One of the concerns I would have with the idea of this is bacteria pathogens involved in the regards to the species of woodlice.

Such things as Tubiflex worms can carry bacterial pathogens into the aquaria so my concern would be about the possible pathogens of species and how it would affect the tank and the fish in regards to health.


----------



## christhefish (Nov 8, 2010)

well anything you feed your fish can have bad bacteria but with a culture you can keep things healthier
starting a culture would be like if you get a wild fish, they could be full of parasites and diseases but in a little time your left with healthy animals
i know that some people with dart frogs have woodlouse cultures for feeding and i had a few cultures before too but i fed those to my convict cichlids just for a little variety without any problems
so if theres no parasites or harmful bacteria would it be good?


----------



## hgi (Jun 13, 2010)

Ever thought of crickets? They're super easy to keep and breed.


----------



## christhefish (Nov 8, 2010)

im not allowed to have anything that makes noise so adult crickets are not too good especially if they escape


----------



## fan4guppy (Jan 31, 2011)

christhefish said:


> well anything you feed your fish can have bad bacteria but with a culture you can keep things healthier
> starting a culture would be like if you get a wild fish, they could be full of parasites and diseases but in a little time your left with healthy animals
> i know that some people with dart frogs have woodlouse cultures for feeding and i had a few cultures before too but i fed those to my convict cichlids just for a little variety without any problems
> so if theres no parasites or harmful bacteria would it be good?

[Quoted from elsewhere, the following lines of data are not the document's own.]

Lemma sample_blocks : blocks sample_opt = sample_root :: tail (blocks sample_opt).
Proof. vm_compute. reflexivity. Qed.

Lemma sample_reachable : reachable (o_heap sample_opt) (list_to_set (blocks sample_opt)) sample_root.
Proof. rewrite sample_blocks. apply reach_check_ok. vm_compute. reflexivity. Qed.

Lemma sample_marks : forall q b, o_heap sample_opt !! q = Some b -> b_mark b <= OptState.cur_mark sample_opt.
Proof.
  change (map_Forall (fun _ b => b_mark b <= OptState.cur_mark sample_opt) (o_heap sample_opt)).
  apply (bool_decide_unpack _). vm_compute. exact I.
Qed.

The point that Tubiflex worms is fed by some aquarists with some good batches while others contain bacteria that are harmful to fish is the point that I am trying to make. There has been many cases of bacteria in live Tubiflex cultures and have been nutrilized in freeze drying those for the safety of aquarium use.

While some of your woodlouse cultures may be without harmful bacteria and parasites others could have bacteria etc. Would you put your money and reputation behind the product to say it is parasite and bacteria free?

All it would take is for one of these cultures to contain bacteria or parasites that are harmful to the fish and then what would you tell the unsuspecting aquarist about the loss of his and her fish. What you may feed to your fish is your business, until biologists, scientists etc. state that a culture is safe many aquarists would just use speculations in the safety of such a culture.


----------



## darb (Apr 21, 2010)

terrestrial creatures aren't going to be able to survive in an aquatic environment, I would say that you are going to be fairly safe in terms of risk of catching anything from them.

perhaps worth a try, but I am not sure how well their shells would get digested. I have heard that meal worms can cause digestive problems in larger puffers as an example ...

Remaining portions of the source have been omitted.